A Study in Scarlet Women (Lady Sherlock #1)(85)
“It kept going for a while and then it turned south. I think that was at Montague Street.”
After he left—with a full slate of compliments for Mr. Holmes—Charlotte emerged from the bedroom, poured a cup of tea, and helped herself to a slice of the cake that he didn’t touch.
Mrs. Watson stood by the window, looking at Charlotte one moment, out of the window the next, then again at Charlotte, peacefully enjoying her cake.
“You’re awfully unsentimental, Miss Holmes, about the man who was your first.”
“It was a purely strategic decision.” Charlotte took another bite. “I like him, but not enough to stand at the window and watch him leave.”

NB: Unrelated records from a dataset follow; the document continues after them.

(* ===== verification/RangeSet.v ===== *)
(** * Address ranges of the node allocator: [pkg/ipam-node/allocator/{range,range_set}.go]

    A range is an inclusive interval of addresses of a subnet, with the gateway
    the iterator skips.  A range set is a list of disjoint ranges of one family.
    [Canonicalize] puts a range in its standard form or rejects it; the panic of
    [LastIP] is [None]. *)

From S2P Require Import Prelude GoNet Cidr GoNetText.

Record Range := mkRange {
  RangeStart : IP;
  RangeEnd : IP;
  Subnet : IPNet;
  Gateway : IP;
}.

Abbreviation RangeSet := (list Range) (only parsing).

(** [addr] is a pointer; the result is the address written back. *)
Definition CanonicalizeIP (addr : option IP) : result error IP :=
  match addr with
  | None => Err "IP can't be nil"
  | Some addr =>
      let normalizedIP := NormalizeIP addr in
      if is_nil normalizedIP then Err "IP %s not v4 nor v6" else Ok normalizedIP
  end.

#[global] Arguments CanonicalizeIP : simpl never.

Definition Range_Contains (r : Range) (addr : IP) : bool :=
  match CanonicalizeIP (Some addr) with
  | Err _ => false
  | Ok addr =>
      if negb (bool_decide (length addr = length (net_IP (Subnet r)))) then false
      else if negb (Contains (Subnet r) addr) then false
      else if Cmp addr (RangeStart r) <? 0 then false
      else if 0 <? Cmp addr (RangeEnd r) then false
      else true
  end.

#[global] Arguments Range_Contains : simpl never.

Definition Range_Overlaps (r r1 : Range) : bool :=
  if negb (bool_decide (length (RangeStart r) = length (RangeStart r1))) then false
  else Range_Contains r (RangeStart r1) || Range_Contains r (RangeEnd r1) ||
       Range_Contains r1 (RangeStart r) || Range_Contains r1 (RangeEnd r).

Definition Range_String (r : Range) : string := IP_String (RangeStart r) +:+ "-" +:+ IP_String (RangeEnd r).

Definition set_Subnet_IP (r : Range) (ip : IP) : Range :=
  mkRange (RangeStart r) (RangeEnd r) (mkIPNet ip (net_Mask (Subnet r))) (Gateway r).
Definition set_Gateway (r : Range) (ip : IP) : Range := mkRange (RangeStart r) (RangeEnd r) (Subnet r) ip.
Definition set_RangeStart (r : Range) (ip : IP) : Range := mkRange ip (RangeEnd r) (Subnet r) (Gateway r).
Definition set_RangeEnd (r : Range) (ip : IP) : Range := mkRange (RangeStart r) ip (Subnet r) (Gateway r).

(** The default of [RangeStart]. *)
Definition default_RangeStart (r : Range) : result error Range :=
  if IsPointToPointSubnet (Subnet r) || IsSingleIPSubnet (Subnet r)
  then Ok (set_RangeStart r (net_IP (Subnet r)))
  else
    let start := NextIP (net_IP (Subnet r)) in
    if is_nil start then Err "computed RangeStart is not a valid IP" else Ok (set_RangeStart r start).

Definition Range_Canonicalize (r : Range) : option (result error Range) :=
  let checked : result error Range := (
    let! ip := CanonicalizeIP (Some (net_IP (Subnet r))) in
    let r := set_Subnet_IP r ip in
    if negb (bool_decide (length (net_IP (Subnet r)) = length (net_Mask (Subnet r))))
    then Err "IPNet IP and Mask version mismatch"
    else
      let networkIP := IP_Mask (net_IP (Subnet r)) (net_Mask (Subnet r)) in
      if negb (IP_Equal (net_IP (Subnet r)) networkIP)
      then Err "network has host bits set. Expected subnet address is %s"
      else
        let! r := if is_nil (Gateway r) then Ok r
                  else (let! gw := CanonicalizeIP (Some (Gateway r)) in Ok (set_Gateway r gw)) in
        if is_nil (RangeStart r) then default_RangeStart r
        else
          let! ip := CanonicalizeIP (Some (RangeStart r)) in
          let r := set_RangeStart r ip in
          if negb (Range_Contains r (RangeStart r)) then Err "RangeStart %s not in network %s" else Ok r)%ipam in
  match checked with
  | Err e => Some (Err e)
  | Ok r =>
      if is_nil (RangeEnd r) then ip ← LastIP (Subnet r); Some (Ok (set_RangeEnd r ip))
      else Some (
        let! ip := CanonicalizeIP (Some (RangeEnd r)) in
        let r := set_RangeEnd r ip in
        if negb (Range_Contains r (RangeEnd r)) then Err "RangeEnd %s not in network %s" else Ok r)%ipam
  end.

(** ** Range sets *)

Definition RangeSet_String (s : RangeSet) : string := String.concat "," (Range_String <$> s).

Definition RangeFor (s : RangeSet) (addr : IP) : result error Range :=
  (let! addr := CanonicalizeIP (Some addr) in
   match List.find (λ r, Range_Contains r addr) s with
   | Some r => Ok r
   | None => Err (IP_String addr +:+ " not in range set " +:+ RangeSet_String s)
   end)%ipam.

Definition RangeSet_Contains (s : RangeSet) (addr : IP) : bool := is_ok (RangeFor s addr).

Definition RangeSet_Overlaps (s p1 : RangeSet) : bool :=
  existsb (λ r, existsb (λ r1, Range_Overlaps r r1) p1) s.

(** The first loop: canonical ranges, all of the family of the first. *)
Fixpoint canonicalize_ranges (fam : option nat) (s : RangeSet) : option (result error RangeSet) :=
  match s with
  | [] => Some (Ok [])
  | r :: s =>
      r ← Range_Canonicalize r;
      match r with
      | Err e => Some (Err e)
      | Ok r =>
          let fam' := length (RangeStart r) in
          if match fam with Some fam => negb (bool_decide (fam = fam')) | None => false end
          then Some (Err "mixed address families")
          else
            rest ← canonicalize_ranges (Some (default fam' fam)) s;
            Some (let! rest := rest in Ok (r :: rest))%ipam
      end
  end.

(** The second loop: the first pair of ranges that overlap. *)
Fixpoint overlapping_pair (s : RangeSet) : option (Range * Range) :=
  match s with
  | [] => None
  | r1 :: s =>
      match List.find (λ r2, Range_Overlaps r1 r2) s with
      | Some r2 => Some (r1, r2)
      | None => overlapping_pair s
      end
  end.

Definition RangeSet_Canonicalize (s : RangeSet) : option (result error RangeSet) :=
  match s with
  | [] => Some (Err "empty range set")
  | _ =>
      s ← canonicalize_ranges None s;
      Some (
        let! s := s in
        match overlapping_pair s with
        | Some (r1, r2) => Err ("subnets " +:+ Range_String r1 +:+ " and " +:+ Range_String r2 +:+ " overlap")
        | None => Ok s
        end)%ipam
  end.

(** ** What a canonical range denotes *)

(** [r] is the interval [lo, hi] of the network [base/ones], in standard form. *)
Record range_of (f : family) (base ones lo hi : Z) (r : Range) : Prop := {
  ro_net : net_ok f base ones;
  ro_subnet : Subnet r = net_of f base ones;
  ro_start : RangeStart r = ip_of f lo;
  ro_end : RangeEnd r = ip_of f hi;
  ro_lo : base ≤ lo < base + net_size f ones;
  ro_hi : base ≤ hi < base + net_size f ones;
  ro_gw : Gateway r = [] ∨ ∃ g y, addr_ok g y ∧ Gateway r = ip_of g y;
}.

Lemma CanonicalizeIP_valid ip f x : addr_of ip = Some (f, x) → CanonicalizeIP (Some ip) = Ok (ip_of f x).
Proof. intros H. unfold CanonicalizeIP. by rewrite (NormalizeIP_valid _ _ _ H), is_nil_ip_of. Qed.

Lemma CanonicalizeIP_invalid ip : addr_of ip = None → ∃ e, CanonicalizeIP (Some ip) = Err e.
Proof. intros H. unfold CanonicalizeIP. rewrite NormalizeIP_invalid by done. eauto. Qed.

Lemma CanonicalizeIP_Ok ip ip' :
  CanonicalizeIP (Some ip) = Ok ip' → ∃ f x, addr_of ip = Some (f, x) ∧ ip' = ip_of f x.
Proof.
  destruct (addr_of ip) as [[f x]|] eqn:E.
  - rewrite (CanonicalizeIP_valid _ _ _ E). intros [= <-]. eauto.
  - by destruct (CanonicalizeIP_invalid _ E) as [e ->].
Qed.

Lemma ip_of_length_inj f g x y : length (ip_of f x) = length (ip_of g y) → f = g.
Proof. rewrite !length_ip_of. by destruct f, g. Qed.

(** Membership, whatever the two ends are. *)
Lemma Range_Contains_net f base ones r ip g x :
  net_ok f base ones → Subnet r = net_of f base ones → addr_of ip = Some (g, x) →
  Range_Contains r ip = bool_decide (g = f ∧ base ≤ x < base + net_size f ones) &&
                        negb (Cmp ip (RangeStart r) <? 0) && negb (0 <? Cmp ip (RangeEnd r)).
Proof.
  intros Hn Hs Hip. unfold Range_Contains. rewrite (CanonicalizeIP_valid _ _ _ Hip), Hs.
  pose proof (addr_of_ip_of _ _ (addr_of_ok _ _ _ Hip)) as Hx.
  assert (ip_equiv (ip_of g x) ip) as Heq by (unfold ip_equiv; by rewrite Hx).
  rewrite (Contains_net_of _ _ _ _ _ _ Hn Hx). rewrite !(Cmp_proper _ _ Heq _ _ (reflexivity _)).
  simpl net_IP. destruct (decide (g = f)) as [->|Hne].
  - rewrite (bool_decide_true (length _ = _)) by (by rewrite !length_ip_of). simpl.
    by destruct (bool_decide _), (_ <? 0), (0 <? _).
  - rewrite (bool_decide_false (length _ = _)) by (intros E; by apply ip_of_length_inj in E).
    rewrite bool_decide_false by tauto. done.
Qed.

Mrs. Watson sighed. “Young ladies these days. But I must admit, he isn’t as despicable as I thought he would be.”
“He isn’t despicable at all,” Charlotte said. “His misfortune is that he was born fun-loving into a tribe that doesn’t understand fun. They require him to be serious and ambitious, to have a lofty reputation, an enviable family, and an illustrious career in politics, of all things. He’s never been allowed to decide anything for himself, and therefore has never developed either confidence or judgment. So it really was remarkable that he would go against the will of his entire clan to tell us what he knows.”

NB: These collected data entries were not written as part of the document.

Lemma canon_range_is lo hi gw :
  0 ≤ lo → lo ≤ hi → hi < 256 → gw = [] ∨ (∃ g y, addr_ok g y ∧ gw = ip_of g y) →
  range_is (example_rspec lo hi) (canon_range lo hi gw).
Proof.
  intros. split; [|simpl; unfold example_v4; lia]. split; simpl; try done; unfold net_size, example_v4; simpl; try lia.
Qed.

Definition example_set : RangeSet := [canon_range 2 9 (ip_of F4 (example_v4 2)); canon_range 20 21 []].
Definition example_allocator : allocator (S := session) :=
  mkAllocator example_set example_session "pool" (Some [canon_range 7 8 []]).

Lemma example_set_canonical : canonical_set [example_rspec 2 9; example_rspec 20 21] example_set F4.
Proof.
  split.
  - constructor; [apply canon_range_is; try lia; right; exists F4, (example_v4 2); repeat split; vm_compute; congruence|].
    constructor; [apply canon_range_is; try lia; by left|constructor].
  - by repeat constructor.
  - repeat constructor.
  - done.
Qed.

(** After [.6], the walk passes the exclusions [.7] and [.8]. *)
Lemma allocate_first_free_witness :
  ∃ s' c, Allocate (H := session_ops (at_ns 9)) example_allocator "c9" "net1" example_meta [] = Some (s', Ok c) ∧
    Address c = mkIPNet (ip_of F4 (example_v4 9)) (mask_loop 4 24) ∧
    session_taken s' "pool" (ip_of F4 (example_v4 9)) = true.
Proof.
  destruct (allocate_first_free (H := session_ops (at_ns 9)) (H0 := session_view) (H1 := session_laws (at_ns 9)) [example_rspec 2 9; example_rspec 20 21] example_set F4
    example_allocator "c9" "net1" example_meta example_set_canonical eq_refl ltac:(vm_compute; reflexivity)) as (s & Hs & HA).
  destruct (Allocate (H := session_ops (at_ns 9)) example_allocator "c9" "net1" example_meta []) as [[s' [c|e]]|] eqn:E.
  - exists s', c. split; [reflexivity|]. vm_compute in E. injection E as <- <-. split; vm_compute; reflexivity.
  - vm_compute in E. discriminate.
  - destruct HA.
Defined.
(** C33: The node's controller for CIDRPools never panics on a pool whose CIDR is a
    network.  It configures the node only from a valid pool and an accepted
    status entry of the node: the node hands out the usable addresses of its
    prefix, a block of the pool, and, where no exclusion of the pool reaches past
    both ends of the prefix, excludes exactly the addresses the pool excludes and
    those whose index in the prefix is in a per-node exclusion.  In all other
    cases the configuration is removed.  No other pool is touched. *)
Theorem node_cidrpool_config `{K8sNames} nodeName pool m req f base ones :
  subnet_denotes (CIDR (cp_Spec pool)) f base ones →
  Forall int32_range (cp_PerNodeExclusions (cp_Spec pool)) →
  let sp := cp_Spec pool in
  let q := PerNodeNetworkPrefix sp in
  let key := GetPoolKey (req_Name req) PoolTypeCIDRPool in
  let entry := List.find (λ a, bool_decide (ca_NodeName a = nodeName)) (cp_Status pool) in
  ∃ m', Node_CIDRPool_Reconcile nodeName (Found pool) m req = Some (m', None) ∧
    (∀ k, k ≠ key → GetPoolByKey m' k = GetPoolByKey m k) ∧
    (is_Some (GetPoolByKey m' key) ↔
       CIDRPool_Validate pool = [] ∧ ∃ a, entry = Some a ∧ CIDRPoolAllocation_Validate a pool = Some []) ∧
    (∀ p, GetPoolByKey m' key = Some p →
       ∃ a b, entry = Some a ∧ block_of f base ones q b ∧ p_Subnet p = ca_Prefix a ∧ p_Gateway p = ca_Gateway a ∧
         p_StartIP p = IP_String (ip_of f (first_addr f b q)) ∧ p_EndIP p = IP_String (ip_of f (last_addr f b q)) ∧
         ∀ x, first_addr f b q ≤ x ≤ last_addr f b q → Forall (not_around f b q) (cp_Exclusions sp) →
           cfg_excluded f (p_Exclusions p) x ↔
           excluded f (cp_Exclusions sp) x ∨ index_covered (cp_PerNodeExclusions sp) (x - b)).
Proof.
  intros Hs H32. cbv zeta. unfold Node_CIDRPool_Reconcile. set (key := GetPoolKey _ _).
  assert (∀ (P : Prop) (Q : Pool → Prop), ¬ P → ∃ m', Some (RemovePool m key, None) = Some (m', @None error) ∧
    (∀ k, k ≠ key → GetPoolByKey m' k = GetPoolByKey m k) ∧ (is_Some (GetPoolByKey m' key) ↔ P) ∧
    ∀ p, GetPoolByKey m' key = Some p → Q p) as Hrem.
  { intros P Q HP. exists (RemovePool m key). rewrite GetPoolByKey_RemovePool.
    split_and!; [done|intros k Hk; by rewrite GetPoolByKey_RemovePool_ne| |done].
    split; [by intros []|by intros ?%HP]. }
  case_bool_decide as HV; cbn [negb]; [|apply Hrem; by intros [? _]].
  destruct (List.find _ _) as [a|] eqn:Ea; [|apply Hrem; by intros [_ (? & ? & _)]].
  destruct (accepted_total pool a _ _ _ Hs) as [errs Ee]. rewrite Ee. cbn [mbind option_bind].
  case_bool_decide as He; cbn [negb]; [|apply Hrem; intros [_ (? & [= <-] & Hx)]; congruence].
  subst errs. pose proof (CIDRPool_Validate_ok _ _ _ _ Hs H32 HV) as Hok.
  destruct (accepted_block _ _ _ _ _ Hs Hok Ee) as [(ip & b & Hp & Hb) _]. pose proof Hb as (Hnb & Hb1 & Hb2).
  destruct (cidrpool_node_pool_spec f b _ Hnb pool a ltac:(eauto)) as (p & -> & Hsub & Hgw & Hst & Hen & Hex).
  cbn [mbind option_bind]. exists (UpdatePool m key p). rewrite GetPoolByKey_UpdatePool. split_and!.
  - done.
  - intros k Hk. by rewrite GetPoolByKey_UpdatePool_ne.
  - split; [|by eexists]. intros _. split; [done|]. by exists a.
  - intros ? [= <-]. exists a, b. split_and!; try done. intros x Hx Hna. rewrite Hex, cfg_excluded_app.
    assert (Forall (er_ok f) (cp_Exclusions (cp_Spec pool))) as Hero
      by (eapply Forall_impl; [exact (cp_excl _ _ _ _ Hok)|]; intros; by eapply er_in_net_ok).
    rewrite (buildExclusions_spec f b _ Hnb _ x Hero Hna Hx).
    pose proof (first_addr_in _ _ _ Hnb). pose proof (last_addr_in _ _ _ Hnb).
    rewrite (buildPerNodeExclusions_spec f _ _ _ b (last_addr f b (PerNodeNetworkPrefix (cp_Spec pool)))
      (net_size f (PerNodeNetworkPrefix (cp_Spec pool)))).
    + naive_solver lia.
    + apply ParseIP_String, addr_of_ip_of. by eapply net_ok_base.
    + apply ParseIP_String. by apply addr_last.
    + lia.
    + intros y Hy. by eapply net_ok_addr.
    + apply (cp_node_excl _ _ _ _ Hok).
Qed.

(** *** Witnesses and examples *)

Definition node_cidrpool (exclusions : list ExcludeRange) : CIDRPool :=
  mkCIDRPool "pool" "kube-system"
    (mkCIDRPoolSpec "192.168.0.0/16" (Some 1) 24 exclusions [mkExcludeIndexRange 20 21] [] None false [])
    [mkCIDRPoolAllocation "node1" "192.168.1.1" "192.168.1.0/24"] false.

Definition node_config (exclusions : list ExcludeRange) : option Pool :=
  match @Node_CIDRPool_Reconcile nonempty_names "node1" (Found (node_cidrpool exclusions)) NewManager
          (mkRequest "kube-system" "pool") with
  | Some (m, _) => GetPoolByKey m "cidrpool/pool"
  | None => None
  end.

“But does it help, what he has told us?”
Charlotte looked longingly at the rest of the cake on the plate. Alas, she was already at one-point-four chins and must refrain from a second slice. “We now know that something extraordinary took place the night before Lady Shrewsbury died. We only need to find out what it was.”
Twenty
Hodges, when he’d been brought into the interrogation room Mrs. Cornish recently vacated, betrayed no hint of anxiety. He nodded pleasantly at Treadles. “Evening, Inspector. Constable Perkins says you have some questions for me?”
Treadles regarded him for some time without speaking, a tactic meant to intimidate. From time to time suspects broke down under the weight of his gaze. Often they fidgeted in discomfort, eyes darting everywhere. But occasionally a suspect would stare right back at him with defiance. Or, even more rarely, with a great display of equanimity.
Hodges fell into this last category. He met Treadles’s gaze with a calm fearlessness that early Christian martyrs would have prayed for. But tranquility before an interrogator did not necessarily imply innocence: It could just as well indicate an arrogance bordering on pathology—or a complete lack of conscience.
Treadles tapped his knuckles against the cable from Scotland Yard. “Mr. Hodges, you said you didn’t know where your late employer went in London or what he did. But now we have a reliable eyewitness who placed you at exactly the same place as Mr. Sackville, asking for his purpose. How do you explain that?”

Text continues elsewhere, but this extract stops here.